Copy exactly the lines of the data below that run from the line holding "Lemma unmoved_ok own" through the line holding "(** ** Reads *)", both ends included.

- - -

(* ===== verification/Calls.v ===== *)
(** * The atomic calls under interference

    One rule per call of [Effects]: when the call keeps the invariant, what it
    guarantees to the other workers and what its caller learns. *)
From Stdlib Require Import ZArith Lia.
From stdpp Require Import base option strings gmap list.
From S2P Require Import Prelude Text Json Hash Datetime States Address Wire Model Store Node Effects Pipeline Worker Discipline Sequential System Invariant.

Local Open Scope Z_scope.

Section calls.
Context (cfg : Config) (signer : MockSigner) (strict : bool).

Local Abbreviation inv := (inv cfg signer).
Local Abbreviation safe := (safe cfg signer strict).
Local Abbreviation in_range := (in_range cfg).
Local Abbreviation holds := (holds cfg signer).
Local Abbreviation row_ok := (row_ok cfg signer).

Implicit Types (own : list (Z * Z)) (lk : Z) (w : World).

(** ** Steps that leave rows, records and time alone *)

Definition unmoved w w' : Prop :=
  w_store w' = w_store w /\ w_now w' = w_now w /\ frontier w' = frontier w /\ nd_txs (w_node w') = nd_txs (w_node w) /\
  nd_signer (w_node w') = nd_signer (w_node w) /\ node_wf (w_node w').

Lemma unmoved_ok own w w' : inv w -> unmoved w w' -> inv w' /\ guar own w w'.
Proof.
  intros I (Es & En & Ef & Et & Eg & Hn).
  assert (forall id, rows w' !! id = rows w !! id) as Hrows by (intros; unfold rows; by rewrite Es).
  assert (forall t, rec_of w' t = rec_of w t) as Hrec
    by (intros; unfold rec_of, find_rec; by rewrite Et).
  assert (forall id, hist w' id = hist w id) as Hh by (intros; unfold hist; by rewrite Es).
  assert (mono w w') as M.
  { split; try lia; try done.
    - intros txid rec Hr. exists rec. by rewrite Hrec.
    - intros txid rec. rewrite Hrec. congruence.
    - intros id txid. by rewrite Hh.
    - intros id op Hop. exists op. rewrite Hrows. split_and!; [done | done | by left]. }
  split; [split |].
  - rewrite Es. apply I.
  - done.
  - intros id op Hop. rewrite Hrows in Hop. eapply mono_row_ok; [exact M | by eapply inv_rows].
  - intros txid rec Hr. rewrite Hrec in Hr. eapply mono_known; [exact M | by eapply inv_known].
  - intros txid rec Hr Hl. rewrite Hrec in Hr. unfold landable in Hl. rewrite Ef in Hl.
    destruct (inv_onwire _ _ _ I _ _ Hr Hl) as (id & op & Hop & Ho). exists id, op. by rewrite Hrows.
  - intros id t Ht. rewrite Hh in Ht. eapply mono_built; [exact M | by eapply inv_hist].
  - split; [done |]. intros id op Hop _. apply kept. by rewrite Hrows.
Qed.

Lemma unmoved_node w nd : inv w -> not_accepting (w_node w) nd -> unmoved w (with_node nd w).
Proof.
  intros I Hn. pose proof Hn as ((_ & Eb & Eg & _) & _ & Et & _). split_and!; try done.
  - unfold frontier, head_time. simpl. by rewrite Eb.
  - simpl. eapply not_accepting_wf; [exact Hn | apply I].
Qed.

(** ** Reads *)

Lemma quiet_rest {X : Type} (c : call X) :
  quiet c -> sober c /\ store_call c = false /\ forall r, claims_of c r = [].
Proof. by destruct c. Qed.

Lemma safe_lift {A : Type} (r : result exn A) (Q : list (Z * Z) -> Z -> result exn A -> World -> Prop)
    own lk w : Q own lk r w -> safe (lift r) Q own lk w.
Proof. done. Qed.

(** A call that leaves the store alone never fails for the store's sake, and
    raises only what [raises] lists. *)
Lemma safe_quiet {X : Type} (c : call X) (Q : list (Z * Z) -> Z -> result exn X -> World -> Prop)
    own lk w :
  quiet c ->
  (forall w1, rely own w w1 -> ready cfg signer strict lk c w1 ->
     let '(r, w2) := exec c w1 in
     inv w2 /\ guar own w1 w2 /\
     ((forall e, r = Err e -> raises c e) -> Q own (lookup_of c w1 lk) r w2)) ->
  safe (perform c) Q own lk w.
Proof.
  intros Hq HQ w1 H1 H2. specialize (HQ w1 H1 H2). destruct H2 as (I & _).
  pose proof (quiet_raises c w1 Hq (inv_node _ _ _ I)) as Hr.
  destruct (quiet_rest c Hq) as (Hs & Hn & Hc). destruct (exec c w1) as [r w2].
  destruct HQ as (I' & G & HQ). destruct Hr as (_ & _ & _ & Hr). rewrite Hc, app_nil_r.
  split_and!; [done | done | done | | congruence]. apply HQ. by intros e ->.
Qed.

Lemma safe_read {X : Type} (c : call X) (Q : list (Z * Z) -> Z -> result exn X -> World -> Prop)
    own lk w :
  quiet c -> (forall w1, snd (exec c w1) = w1) ->
  (forall w1, rely own w w1 -> ready cfg signer strict lk c w1 ->
     (forall e, fst (exec c w1) = Err e -> raises c e) ->
     Q own (lookup_of c w1 lk) (fst (exec c w1)) w1) ->
  safe (perform c) Q own lk w.
Proof.
  intros Hq Hw HQ. apply safe_quiet; [done |]. intros w1 H1 H2. specialize (Hw w1). specialize (HQ w1 H1 H2).
  destruct (exec c w1) as [r w2]. simpl in *. subst w2. split_and!; [apply H2 | apply guar_refl | done].
Qed.

Lemma safe_now (Q : list (Z * Z) -> Z -> result exn Z -> World -> Prop) own lk w :
  (forall w1 now, rely own w w1 -> now = w_now w1 -> (strict = true -> in_range w1) -> Q own lk (Ok now) w1) ->
  safe (perform CNow) Q own lk w.
Proof. intros HQ. apply safe_read; try done. intros w1 H1 (_ & _ & _ & Hr) _. by apply HQ. Qed.

Lemma ref_block_scalar nd ref : ref_block nd = Ok ref -> Forall scalar (snd ref).
Proof.
  unfold ref_block. destruct (zmin (heights nd)) as [lo |]; [| done]. intros [= <-]. cbn [snd].
  do 3 (constructor; [unfold scalar; lia |]). unfold hex16. apply Forall_forall. intros c Hc. apply list_elem_of_In, in_map_iff in Hc as (i & <- & _).
  unfold scalar, hex_digit. match goal with |- context [?n mod 16] => pose proof (Z.mod_pos_bound n 16) end.
  destruct (_ <? 10); lia.
Qed.

Lemma safe_ref_block (Q : list (Z * Z) -> Z -> result exn (Z * pystr) -> World -> Prop) own lk w :
  (forall w1 ref, rely own w w1 -> Forall scalar (snd ref) -> Q own lk (Ok ref) w1) ->
  safe (perform CRefBlock) Q own lk w.
Proof.
  intros HQ. apply safe_read; try done. intros w1 H1 _ Hr. cbn in *.
  destruct (ref_block (w_node w1)) as [ref | e] eqn:E; [| by destruct (Hr e)].
  apply HQ; [done | by eapply ref_block_scalar].
Qed.

Lemma safe_solid_block (Q : list (Z * Z) -> Z -> result exn Z -> World -> Prop) own lk w :
  (forall w1 b, rely own w w1 -> Q own lk (Ok b) w1) -> safe (perform CSolidBlock) Q own lk w.
Proof. intros HQ. apply safe_read; try done. intros w1 H1 _ _. by apply HQ. Qed.

(** The solid time read within the margin bounds the frontier at the lookup. *)
Lemma safe_solid_now (Q : list (Z * Z) -> Z -> result exn Z -> World -> Prop) own lk w :
  (forall w1 t, rely own w w1 -> t - cfg_expiration_safety cfg < lk -> (strict = true -> in_range w1) ->
     Q own lk (Ok t) w1) ->
  safe (perform CSolidNow) Q own lk w.
Proof.
  intros HQ. apply safe_read; try done. intros w1 H1 (I & Ht & _ & Hin) Hr. cbn in *. apply Z.ltb_lt in Ht.
  destruct (solid_now (w_node w1)) as [t | e] eqn:E; [| by destruct (Hr e)]. apply HQ; [done | | done].
  apply solid_now_le in E; [| apply I]. unfold frontier in *. lia.
Qed.

(** ** Crash points *)

Lemma safe_crash (point : pystr) (Q : list (Z * Z) -> Z -> result exn unit -> World -> Prop) own lk w :
  (forall w1, rely own w w1 -> Q own lk (Ok tt) w1) ->
  (forall w1 p, rely own w w1 -> Q own lk (Err (SimulatedCrash p)) w1) ->
  safe (perform (CCrash point)) Q own lk w.
Proof.
  intros HQ HE. apply safe_quiet; [done |]. intros w1 H1 (I & _). simpl. destruct (here point (w_crash w1)) as [r c].
  assert (unmoved w1 (with_crash c w1)) as Hq by (split_and!; try done; apply I).
  destruct (unmoved_ok own _ _ I Hq) as [I' G]. split_and!; try done.
  assert (rely own w (with_crash c w1)) as Hr.
  { etrans; [exact H1 |]. split; [apply G |]. intros id op Hop _. by apply kept. }
  intros He. destruct r as [[] | e]; [by apply HQ |]. destruct (He e eq_refl) as [p ->]. by apply HE.
Qed.

(** ** Lookups *)

(** What a lookup of [txid] tells about the world it was made in. *)
Definition seen w (txid : pystr) (st : TxStatus) : Prop :=
  match st_result st with
  | INCLUDED => exists rec, rec_of w txid = Some rec /\ is_included rec = true /\
                st_block st = tr_included_block rec /\ st_receipt st = tr_receipt rec
  | PENDING => True
  | UNKNOWN => forall rec, rec_of w txid = Some rec -> is_included rec = false
  end.

Lemma tx_status_seen w txid : seen w txid (tx_status (w_now w) txid (w_node w)).
Proof.
  unfold seen, tx_status, rec_of. destruct (find_rec txid (w_node w)) as [rec |] eqn:E; simpl; [| by congruence].
  destruct (tr_included_block rec) as [b |] eqn:Eb; simpl.
  - exists rec. split_and!; try done. unfold is_included. rewrite Eb. by apply bool_decide_eq_true.
  - assert (is_included rec = false) as Hi.
    { unfold is_included. rewrite Eb. apply bool_decide_eq_false. by intros []. }
    destruct (_ <=? _); simpl; [congruence | done].
Qed.

Lemma safe_find (txid : pystr) (Q : list (Z * Z) -> Z -> result exn TxStatus -> World -> Prop) own lk w :
  (forall w1 lk', rely own w w1 -> Q own lk' (Err NodeTimeout) w1) ->
  (forall w1 st, rely own w w1 -> seen w1 txid st -> Q own (frontier w1) (Ok st) w1) ->
  safe (perform (CFindTx txid)) Q own lk w.
Proof.
  intros HE HQ. apply safe_quiet; [done |]. intros w1 H1 (I & _). simpl.
  destruct (find_tx_nd (w_now w1) txid (w_node w1)) as [Hn Hst].
  destruct (find_tx (w_now w1) txid (w_node w1)) as [r nd]. simpl in *.
  pose proof (unmoved_node w1 nd I Hn) as Hq. destruct (unmoved_ok own _ _ I Hq) as [I' G].
  assert (rely own w (with_node nd w1)) as Hr.
  { etrans; [exact H1 |]. split; [apply G |]. intros id op Hop _. by apply kept. }
  split_and!; try done. intros He.
  destruct r as [st | e]; [| rewrite (He e eq_refl); by apply HE]. rewrite (Hst st eq_refl).
  pose proof Hq as (_ & _ & Ef & _). rewrite <- Ef. apply HQ; [done |].
  exact (tx_status_seen (with_node nd w1) txid).
Qed.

- - -

■ WRITTEN ANSWER:
Lemma unmoved_ok own w w' : inv w -> unmoved w w' -> inv w' /\ guar own w w'.
Proof.
  intros I (Es & En & Ef & Et & Eg & Hn).
  assert (forall id, rows w' !! id = rows w !! id) as Hrows by (intros; unfold rows; by rewrite Es).
  assert (forall t, rec_of w' t = rec_of w t) as Hrec
    by (intros; unfold rec_of, find_rec; by rewrite Et).
  assert (forall id, hist w' id = hist w id) as Hh by (intros; unfold hist; by rewrite Es).
  assert (mono w w') as M.
  { split; try lia; try done.
    - intros txid rec Hr. exists rec. by rewrite Hrec.
    - intros txid rec. rewrite Hrec. congruence.
    - intros id txid. by rewrite Hh.
    - intros id op Hop. exists op. rewrite Hrows. split_and!; [done | done | by left]. }
  split; [split |].
  - rewrite Es. apply I.
  - done.
  - intros id op Hop. rewrite Hrows in Hop. eapply mono_row_ok; [exact M | by eapply inv_rows].
  - intros txid rec Hr. rewrite Hrec in Hr. eapply mono_known; [exact M | by eapply inv_known].
  - intros txid rec Hr Hl. rewrite Hrec in Hr. unfold landable in Hl. rewrite Ef in Hl.
    destruct (inv_onwire _ _ _ I _ _ Hr Hl) as (id & op & Hop & Ho). exists id, op. by rewrite Hrows.
  - intros id t Ht. rewrite Hh in Ht. eapply mono_built; [exact M | by eapply inv_hist].
  - split; [done |]. intros id op Hop _. apply kept. by rewrite Hrows.
Qed.

Lemma unmoved_node w nd : inv w -> not_accepting (w_node w) nd -> unmoved w (with_node nd w).
Proof.
  intros I Hn. pose proof Hn as ((_ & Eb & Eg & _) & _ & Et & _). split_and!; try done.
  - unfold frontier, head_time. simpl. by rewrite Eb.
  - simpl. eapply not_accepting_wf; [exact Hn | apply I].
Qed.

(** ** Reads *)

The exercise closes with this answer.